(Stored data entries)
= = =

(** [getCountyTaxRate(countyKey)]: [county ? county.rate : 2.20]. The
    conditional reads [county.rate] only when [county] is truthy, so the
    read cannot throw; the branch that [get] would signal is unreachable and
    is given [undefined]. *)
Definition getCountyTaxRate (countyKey : string) : Value :=
  let county := lookup_property TEXAS_COUNTY_TAX_RATES countyKey in
  if truthy county then
    match get county "rate" with
    | inr rate => rate
    | inl _ => VUndefined
    end
  else VNum 2.20.

Definition is_number (v : Value) : bool :=
  match v with
  | VNum _ => true
  | _ => false
  end.

End CountyTax.

(* ===================================================================== *)
(** ** Mortgage rates API integration (utils.js, lines 150-202) *)
(* ===================================================================== *)

Module Rates.
Import JS.

Definition RATES_API_URL : string :=
  "https://realestate-api.aastha-dahal.workers.dev/api/rates".

(** The object [fetchMortgageRates] hands out. A field holds whatever value
    the response body had at that place; [isLive] is always a boolean. *)
Record RateSnapshot : Type := {
  thirtyYear : Value;
  fifteenYear : Value;
  source : Value;
  lastUpdated : Value;
  isLive : bool
}.

(** A reference to a snapshot object: its identity (the address it was
    allocated at) and its contents, which no code mutates once built. *)
Record Ref : Type := {
  addr : nat;
  fields : RateSnapshot
}.

(** The module-level variables [cachedRates] and [ratesCacheTime] ([None]
    is [null]), and the next free address. *)
Record State : Type := {
  cachedRates : option Ref;
  ratesCacheTime : option Z;
  nextAddr : nat
}.

Definition initial_state : State :=
  {| cachedRates := None; ratesCacheTime := None; nextAddr := 0 |}.

(** [60 * 60 * 1000], one hour in milliseconds. *)
Definition RATES_CACHE_DURATION : Z := 60 * 60 * 1000.

(** What [fetch] resolves to: the status, and what [response.json()] settles
    to (rejected when the body is not JSON text). *)
Record Response : Type := {
  status : Z;
  json_result : Exn + Value
}.

(** [response.ok]: the status is in the range 200-299. *)
Definition ok (r : Response) : bool :=
  (200 <=? status r)%Z && (status r <=? 299)%Z.

Inductive FetchOutcome : Type :=
| Rejected (reason : Exn)
| Fulfilled (response : Response).

(** What one call observes of the outside world: the clock when the cache is
    tested, the outcome of the request, and the clock once the request has
    settled (read by [ratesCacheTime = Date.now()] on success and by
    [new Date()] on failure). Clock readings are integral milliseconds since
    the epoch, far below 2^53, where number arithmetic is exact. *)
Record Env : Type := {
  now : Z;
  network : FetchOutcome;
  later : Z
}.

(** The observable effects of a call. *)
Inductive Event : Type :=
| Fetch (url : string)
| ConsoleError (message : string) (error : Exn).

(** *** A monad for state, exceptions and effects *)

Record Outcome (A : Type) : Type := {
  completion : Exn + A;
  final : State;
  trace : list Event
}.
Arguments completion {A} _.
Arguments final {A} _.
Arguments trace {A} _.

Definition M (A : Type) : Type := State -> Outcome A.

Definition ret {A : Type} (a : A) : M A :=
  fun s => {| completion := inr a; final := s; trace := [] |}.

Definition throw {A : Type} (e : Exn) : M A :=
  fun s => {| completion := inl e; final := s; trace := [] |}.

Definition bind {A B : Type} (m : M A) (k : A -> M B) : M B :=
  fun s =>
    match m s with
    | {| completion := inl e; final := s1; trace := t1 |} =>
        {| completion := inl e; final := s1; trace := t1 |}
    | {| completion := inr a; final := s1; trace := t1 |} =>
        match k a s1 with
        | {| completion := c; final := s2; trace := t2 |} =>
            {| completion := c; final := s2; trace := t1 ++ t2 |}
        end
    end.

(** [try { body } catch (e) { handler }]: what the body did to the state
    before it threw stays done. *)
Definition try_catch {A : Type} (body : M A) (handler : Exn -> M A) : M A :=
  fun s =>
    match body s with
    | {| completion := inl e; final := s1; trace := t1 |} =>
        match handler e s1 with
        | {| completion := c; final := s2; trace := t2 |} =>
            {| completion := c; final := s2; trace := t1 ++ t2 |}
        end
    | {| completion := inr a; final := s1; trace := t1 |} =>
        {| completion := inr a; final := s1; trace := t1 |}
    end.

Definition lift {A : Type} (c : Exn + A) : M A :=
  fun s => {| completion := c; final := s; trace := [] |}.

Definition emit (e : Event) : M unit :=
  fun s => {| completion := inr tt; final := s; trace := [e] |}.

Definition get_state : M State :=
  fun s => {| completion := inr s; final := s; trace := [] |}.

Definition set_cachedRates (r : Ref) : M unit :=
  fun s =>
    {| completion := inr tt;
       final := {| cachedRates := Some r; ratesCacheTime := ratesCacheTime s;
                   nextAddr := nextAddr s |};
       trace := [] |}.

Definition set_ratesCacheTime (t : Z) : M unit :=
  fun s =>
    {| completion := inr tt;
       final := {| cachedRates := cachedRates s; ratesCacheTime := Some t;
                   nextAddr := nextAddr s |};
       trace := [] |}.

(** Evaluating an object literal allocates a fresh object. *)
Definition new_object (snapshot : RateSnapshot) : M Ref :=
  fun s =>
    {| completion := inr {| addr := nextAddr s; fields := snapshot |};
       final := {| cachedRates := cachedRates s;
                   ratesCacheTime := ratesCacheTime s;
                   nextAddr := S (nextAddr s) |};
       trace := [] |}.

Declare Scope js_scope.
Delimit Scope js_scope with js.
Notation "x <- m ;; k" := (bind m (fun x => k))
  (at level 100, m at next level, right associativity) : js_scope.
Notation "m ;; k" := (bind m (fun _ => k))
  (at level 100, right associativity) : js_scope.

(** Exceptions alone, for expressions that touch no state. *)
Definition and_then {A B : Type} (c : Exn + A) (k : A -> Exn + B) : Exn + B :=
  match c with
  | inl e => inl e
  | inr a => k a
  end.

Declare Scope exn_scope.
Delimit Scope exn_scope with exn.
Notation "x <- c ;; k" := (and_then c (fun x => k))
  (at level 100, c at next level, right associativity) : exn_scope.

(** *** Host functions *)

(** [await fetch(url)]: the request is made, and a rejection is thrown. *)
Definition fetch (env : Env) (url : string) : M Response :=
  (emit (Fetch url) ;;
   match network env with
   | Rejected reason => throw reason
   | Fulfilled response => ret response
   end)%js.

(** Decimal digits of [x], the [width] low-order ones, zero-padded. *)
Fixpoint digits (width : nat) (x : Z) : string :=
  match width with
  | O => ""
  | S w => digits w (x / 10)%Z +:+ pretty (x mod 10)%Z
  end.

(** Year, month (1-12) and day of the month (1-31) of a day number counted
    from 1970-01-01, in the proleptic Gregorian calendar. *)
Definition civil_from_days (day : Z) : Z * Z * Z :=
  let z := (day + 719468)%Z in
  let era := (z / 146097)%Z in
  let doe := (z - era * 146097)%Z in
  let yoe := ((doe - doe / 1460 + doe / 36524 - doe / 146096) / 365)%Z in
  let doy := (doe - (365 * yoe + yoe / 4 - yoe / 100))%Z in
  let mp := ((5 * doy + 2) / 153)%Z in
  let d := (doy - (153 * mp + 2) / 5 + 1)%Z in
  let m := (if (mp <? 10)%Z then mp + 3 else mp - 9)%Z in
  let y := (yoe + era * 400 + (if (m <=? 2)%Z then 1 else 0))%Z in
  (y, m, d).

(** [new Date(t).toISOString()] for a time value [t] in milliseconds:
    [YYYY-MM-DDTHH:mm:ss.sssZ], with a signed six-digit year outside
    0-9999. *)
Definition toISOString (t : Z) : string :=
  let day := (t / 86400000)%Z in
  let ms := (t mod 86400000)%Z in
  let '(y, m, d) := civil_from_days day in
  let year :=
    if ((0 <=? y) && (y <=? 9999))%Z then digits 4 y
    else (if (y <? 0)%Z then "-" else "+") +:+ digits 6 (Z.abs y) in
  year +:+ "-" +:+ digits 2 m +:+ "-" +:+ digits 2 d +:+ "T" +:+
  digits 2 (ms / 3600000)%Z +:+ ":" +:+ digits 2 (ms / 60000 mod 60)%Z +:+ ":" +:+
  digits 2 (ms / 1000 mod 60)%Z +:+ "." +:+ digits 3 (ms mod 1000)%Z +:+ "Z".

Arguments toISOString : simpl never.

(** The template literal [`API error: ${response.status}`]. *)
Definition api_error_message (status : Z) : string :=
  "API error: " +:+ pretty status.

Arguments api_error_message : simpl never.

(** *** fetchMortgageRates

    The function is [async]: each [await] is a sequencing point, a rejected
    promise is an exception thrown at it, and the promise the function
    returns settles with the completion of the body. A call is modelled run
    to its end, calls one after another. *)

(** The cache test: [cachedRates && ratesCacheTime &&
    (Date.now() - ratesCacheTime < RATES_CACHE_DURATION)], yielding the
    cached object when it holds. An object is truthy; a number is truthy
    unless it is zero. *)
Definition fresh_cached (s : State) (t : Z) : option Ref :=
  match cachedRates s, ratesCacheTime s with
  | Some cached, Some fetched =>
      if negb (fetched =? 0)%Z && (t - fetched <? RATES_CACHE_DURATION)%Z
      then Some cached
      else None
  | _, _ => None
  end.

(** The object literal assigned to [cachedRates], its fields evaluated in
    source order. *)
Definition build_rates (data : Value) : Exn + RateSnapshot :=
  (rates <- get data "rates" ;;
   thirty <- get rates "thirtyYear" ;;
   rate30 <- get thirty "rate" ;;
   rates' <- get data "rates" ;;
   fifteen <- get rates' "fifteenYear" ;;
   rate15 <- get fifteen "rate" ;;
   src <- get data "source" ;;
   updated <- get data "lastUpdated" ;;
   err <- get data "error" ;;
   inr {| thirtyYear := rate30; fifteenYear := rate15; source := src;
          lastUpdated := updated; isLive := negb (truthy err) |})%exn.

(** The object literal returned from the [catch] block. *)
Definition fallback (t : Z) : RateSnapshot :=
  {| thirtyYear := VNum 6.5;
     fifteenYear := VNum 5.9;
     source := VStr "Fallback (offline)";
     lastUpdated := VStr (toISOString t);
     isLive := false |}.

(** [fetchMortgageRates()] (lines 165-202). After the two assignments
    [return cachedRates] hands out the object just stored. *)
Definition fetchMortgageRates (env : Env) : M Ref :=
  (s <- get_state ;;
   match fresh_cached s (now env) with
   | Some cached => ret cached
   | None =>
       try_catch
         (response <- fetch env RATES_API_URL ;;
          (if negb (ok response)
           then throw (Error (api_error_message (status response)))
           else ret tt) ;;
          data <- lift (json_result response) ;;
          snapshot <- lift (build_rates data) ;;
          object <- new_object snapshot ;;
          set_cachedRates object ;;
          set_ratesCacheTime (later env) ;;
          ret object)
         (fun error =>
            emit (ConsoleError "Failed to fetch mortgage rates:" error) ;;
            new_object (fallback (later env)))
   end)%js.

End Rates.

(* ===================================================================== *)
(** ** Vocabulary of the specification for the rates helper *)
(* ===================================================================== *)

Module RatesSpec.
Import JS Rates.

(** The error taxonomy of section 7. *)
Inductive ErrorKind : Type :=
| TransportError
| ProtocolError
| SchemaError.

= = =

> **Task prompt**: Write out exactly the lines that fall from the line with "thirtyYear := VNum 6.5;" to the line with "(if negb (ok response)" in the records above, keeping both ends.

> **Result for this exercise**:
  {| thirtyYear := VNum 6.5;
     fifteenYear := VNum 5.9;
     source := VStr "Fallback (offline)";
     lastUpdated := VStr (toISOString t);
     isLive := false |}.

(** [fetchMortgageRates()] (lines 165-202). After the two assignments
    [return cachedRates] hands out the object just stored. *)
Definition fetchMortgageRates (env : Env) : M Ref :=
  (s <- get_state ;;
   match fresh_cached s (now env) with
   | Some cached => ret cached
   | None =>
       try_catch
         (response <- fetch env RATES_API_URL ;;
          (if negb (ok response)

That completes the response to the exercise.